Could you output each line of the data that follows exactly?

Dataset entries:
=-=-=-=-=
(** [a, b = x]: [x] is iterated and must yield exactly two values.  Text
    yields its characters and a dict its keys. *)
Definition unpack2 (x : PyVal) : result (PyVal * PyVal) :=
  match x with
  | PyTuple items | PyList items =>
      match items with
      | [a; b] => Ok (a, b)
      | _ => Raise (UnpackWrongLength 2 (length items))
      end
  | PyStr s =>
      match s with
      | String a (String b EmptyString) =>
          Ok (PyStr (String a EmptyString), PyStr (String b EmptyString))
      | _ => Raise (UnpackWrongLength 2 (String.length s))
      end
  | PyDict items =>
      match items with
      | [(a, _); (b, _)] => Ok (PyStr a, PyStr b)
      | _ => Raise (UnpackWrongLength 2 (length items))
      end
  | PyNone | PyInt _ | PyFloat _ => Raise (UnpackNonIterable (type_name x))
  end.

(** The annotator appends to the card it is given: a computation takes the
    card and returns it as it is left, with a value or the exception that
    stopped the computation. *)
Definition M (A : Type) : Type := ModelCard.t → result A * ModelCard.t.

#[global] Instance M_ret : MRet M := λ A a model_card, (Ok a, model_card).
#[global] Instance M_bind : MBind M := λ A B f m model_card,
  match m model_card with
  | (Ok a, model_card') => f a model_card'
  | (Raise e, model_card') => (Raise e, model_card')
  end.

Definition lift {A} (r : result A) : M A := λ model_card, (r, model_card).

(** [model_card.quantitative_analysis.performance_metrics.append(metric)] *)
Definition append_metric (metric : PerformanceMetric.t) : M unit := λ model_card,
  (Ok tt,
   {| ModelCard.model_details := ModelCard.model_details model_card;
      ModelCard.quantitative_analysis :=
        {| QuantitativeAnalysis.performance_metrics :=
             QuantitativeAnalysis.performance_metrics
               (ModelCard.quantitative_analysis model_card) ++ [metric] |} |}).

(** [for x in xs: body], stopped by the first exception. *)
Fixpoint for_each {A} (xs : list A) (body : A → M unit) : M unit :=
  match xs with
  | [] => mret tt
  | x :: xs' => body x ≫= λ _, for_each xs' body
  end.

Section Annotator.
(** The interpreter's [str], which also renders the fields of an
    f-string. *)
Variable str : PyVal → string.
=-=-=-=-=
> _EXERCISE OUTPUT_:
(** [a, b = x]: [x] is iterated and must yield exactly two values.  Text
    yields its characters and a dict its keys. *)
Definition unpack2 (x : PyVal) : result (PyVal * PyVal) :=
  match x with
  | PyTuple items | PyList items =>
      match items with
      | [a; b] => Ok (a, b)
      | _ => Raise (UnpackWrongLength 2 (length items))
      end
  | PyStr s =>
      match s with
      | String a (String b EmptyString) =>
          Ok (PyStr (String a EmptyString), PyStr (String b EmptyString))
      | _ => Raise (UnpackWrongLength 2 (String.length s))
      end
  | PyDict items =>
      match items with
      | [(a, _); (b, _)] => Ok (PyStr a, PyStr b)
      | _ => Raise (UnpackWrongLength 2 (length items))
      end
  | PyNone | PyInt _ | PyFloat _ => Raise (UnpackNonIterable (type_name x))
  end.

(** The annotator appends to the card it is given: a computation takes the
    card and returns it as it is left, with a value or the exception that
    stopped the computation. *)
Definition M (A : Type) : Type := ModelCard.t → result A * ModelCard.t.

#[global] Instance M_ret : MRet M := λ A a model_card, (Ok a, model_card).
#[global] Instance M_bind : MBind M := λ A B f m model_card,
  match m model_card with
  | (Ok a, model_card') => f a model_card'
  | (Raise e, model_card') => (Raise e, model_card')
  end.

Definition lift {A} (r : result A) : M A := λ model_card, (r, model_card).

(** [model_card.quantitative_analysis.performance_metrics.append(metric)] *)
Definition append_metric (metric : PerformanceMetric.t) : M unit := λ model_card,
  (Ok tt,
   {| ModelCard.model_details := ModelCard.model_details model_card;
      ModelCard.quantitative_analysis :=
        {| QuantitativeAnalysis.performance_metrics :=
             QuantitativeAnalysis.performance_metrics
               (ModelCard.quantitative_analysis model_card) ++ [metric] |} |}).

(** [for x in xs: body], stopped by the first exception. *)
Fixpoint for_each {A} (xs : list A) (body : A → M unit) : M unit :=
  match xs with
  | [] => mret tt
  | x :: xs' => body x ≫= λ _, for_each xs' body
  end.

Section Annotator.
(** The interpreter's [str], which also renders the fields of an
    f-string. *)
Variable str : PyVal → string.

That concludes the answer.